● Task to complete
Whenever a line in the data holds the string "TryRecvError", copy that line.

Stored items
——

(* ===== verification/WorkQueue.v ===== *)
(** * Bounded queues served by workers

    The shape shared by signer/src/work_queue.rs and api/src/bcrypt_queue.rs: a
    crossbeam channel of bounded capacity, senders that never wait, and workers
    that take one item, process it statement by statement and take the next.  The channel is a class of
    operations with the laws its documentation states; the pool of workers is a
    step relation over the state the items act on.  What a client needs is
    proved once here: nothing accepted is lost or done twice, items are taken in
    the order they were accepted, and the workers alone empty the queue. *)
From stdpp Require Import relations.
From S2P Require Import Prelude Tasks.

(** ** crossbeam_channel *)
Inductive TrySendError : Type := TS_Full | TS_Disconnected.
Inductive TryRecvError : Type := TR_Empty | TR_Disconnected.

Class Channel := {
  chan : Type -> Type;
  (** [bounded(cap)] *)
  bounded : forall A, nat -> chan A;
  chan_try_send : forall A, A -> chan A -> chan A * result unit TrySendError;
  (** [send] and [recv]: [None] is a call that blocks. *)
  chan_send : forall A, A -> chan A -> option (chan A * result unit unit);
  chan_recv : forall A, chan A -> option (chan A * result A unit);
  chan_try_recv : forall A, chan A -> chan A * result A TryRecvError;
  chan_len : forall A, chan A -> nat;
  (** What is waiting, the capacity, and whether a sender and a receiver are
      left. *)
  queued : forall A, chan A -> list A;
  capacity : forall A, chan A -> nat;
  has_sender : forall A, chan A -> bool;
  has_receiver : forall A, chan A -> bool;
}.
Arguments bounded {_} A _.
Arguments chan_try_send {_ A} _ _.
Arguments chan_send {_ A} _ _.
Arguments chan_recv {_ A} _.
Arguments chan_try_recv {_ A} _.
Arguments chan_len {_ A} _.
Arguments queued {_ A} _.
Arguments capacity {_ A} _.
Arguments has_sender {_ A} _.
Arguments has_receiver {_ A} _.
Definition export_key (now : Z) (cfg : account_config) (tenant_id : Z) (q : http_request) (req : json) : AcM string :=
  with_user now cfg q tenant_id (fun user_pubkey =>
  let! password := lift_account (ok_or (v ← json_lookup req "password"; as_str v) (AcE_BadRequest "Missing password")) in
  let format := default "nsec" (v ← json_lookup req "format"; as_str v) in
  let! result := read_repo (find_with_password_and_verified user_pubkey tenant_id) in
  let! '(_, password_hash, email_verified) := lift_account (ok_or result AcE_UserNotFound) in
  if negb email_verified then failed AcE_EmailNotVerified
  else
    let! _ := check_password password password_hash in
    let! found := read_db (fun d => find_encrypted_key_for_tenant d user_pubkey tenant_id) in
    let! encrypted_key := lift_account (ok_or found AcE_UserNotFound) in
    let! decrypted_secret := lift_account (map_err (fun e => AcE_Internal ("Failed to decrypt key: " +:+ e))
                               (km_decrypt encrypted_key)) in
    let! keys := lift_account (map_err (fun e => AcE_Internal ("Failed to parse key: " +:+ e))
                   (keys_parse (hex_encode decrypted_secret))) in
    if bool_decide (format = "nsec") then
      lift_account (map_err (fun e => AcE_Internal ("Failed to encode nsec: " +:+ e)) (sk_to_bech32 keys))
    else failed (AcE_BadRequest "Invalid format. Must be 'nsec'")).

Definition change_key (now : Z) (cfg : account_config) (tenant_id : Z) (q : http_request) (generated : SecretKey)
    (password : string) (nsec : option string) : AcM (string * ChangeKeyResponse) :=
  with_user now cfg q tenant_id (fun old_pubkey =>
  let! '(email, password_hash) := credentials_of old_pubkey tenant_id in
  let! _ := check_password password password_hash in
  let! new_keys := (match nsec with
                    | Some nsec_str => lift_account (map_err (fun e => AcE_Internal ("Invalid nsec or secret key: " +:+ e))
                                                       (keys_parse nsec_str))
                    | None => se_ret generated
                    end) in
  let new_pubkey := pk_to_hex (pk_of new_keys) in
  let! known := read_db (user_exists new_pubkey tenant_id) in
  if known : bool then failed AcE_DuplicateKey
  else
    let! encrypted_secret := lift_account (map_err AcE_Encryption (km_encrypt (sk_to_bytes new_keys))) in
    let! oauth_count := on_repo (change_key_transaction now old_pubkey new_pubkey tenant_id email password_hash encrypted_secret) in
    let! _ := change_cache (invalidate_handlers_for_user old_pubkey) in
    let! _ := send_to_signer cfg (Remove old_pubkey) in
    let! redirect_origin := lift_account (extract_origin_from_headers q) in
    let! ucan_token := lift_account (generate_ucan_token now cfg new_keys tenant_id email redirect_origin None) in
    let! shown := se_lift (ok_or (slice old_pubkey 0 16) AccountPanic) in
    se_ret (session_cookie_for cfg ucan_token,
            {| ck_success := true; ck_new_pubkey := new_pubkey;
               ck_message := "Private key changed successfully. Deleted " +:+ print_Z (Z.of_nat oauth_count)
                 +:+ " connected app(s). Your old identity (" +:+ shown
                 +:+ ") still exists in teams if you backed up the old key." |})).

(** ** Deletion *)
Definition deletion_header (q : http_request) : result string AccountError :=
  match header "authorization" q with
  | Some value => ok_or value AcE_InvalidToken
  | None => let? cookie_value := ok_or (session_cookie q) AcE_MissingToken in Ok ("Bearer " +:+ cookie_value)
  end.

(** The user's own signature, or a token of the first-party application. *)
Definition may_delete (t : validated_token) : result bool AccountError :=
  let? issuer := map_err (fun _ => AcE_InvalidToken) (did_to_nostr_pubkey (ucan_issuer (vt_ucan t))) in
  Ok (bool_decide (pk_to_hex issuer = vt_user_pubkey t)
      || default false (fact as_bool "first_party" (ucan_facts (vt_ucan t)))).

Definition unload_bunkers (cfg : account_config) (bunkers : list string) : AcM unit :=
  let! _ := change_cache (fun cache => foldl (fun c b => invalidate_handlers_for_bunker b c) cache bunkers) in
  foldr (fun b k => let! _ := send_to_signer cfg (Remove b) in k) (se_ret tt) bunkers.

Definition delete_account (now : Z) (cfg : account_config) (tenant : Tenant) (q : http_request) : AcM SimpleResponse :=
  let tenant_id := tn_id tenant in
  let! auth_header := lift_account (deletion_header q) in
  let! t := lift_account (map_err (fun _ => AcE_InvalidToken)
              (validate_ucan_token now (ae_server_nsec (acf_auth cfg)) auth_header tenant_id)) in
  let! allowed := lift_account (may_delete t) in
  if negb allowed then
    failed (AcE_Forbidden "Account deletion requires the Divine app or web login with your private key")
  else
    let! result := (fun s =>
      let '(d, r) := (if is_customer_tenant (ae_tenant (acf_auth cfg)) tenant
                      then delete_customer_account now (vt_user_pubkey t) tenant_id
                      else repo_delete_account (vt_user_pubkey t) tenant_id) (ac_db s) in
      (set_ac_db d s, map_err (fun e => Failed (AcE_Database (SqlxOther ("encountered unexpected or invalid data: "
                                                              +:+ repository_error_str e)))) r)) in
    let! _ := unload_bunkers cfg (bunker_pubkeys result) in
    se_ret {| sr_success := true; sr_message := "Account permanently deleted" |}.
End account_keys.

——

● Your solution
Inductive TryRecvError : Type := TR_Empty | TR_Disconnected.
  chan_try_recv : forall A, chan A -> chan A * result A TryRecvError;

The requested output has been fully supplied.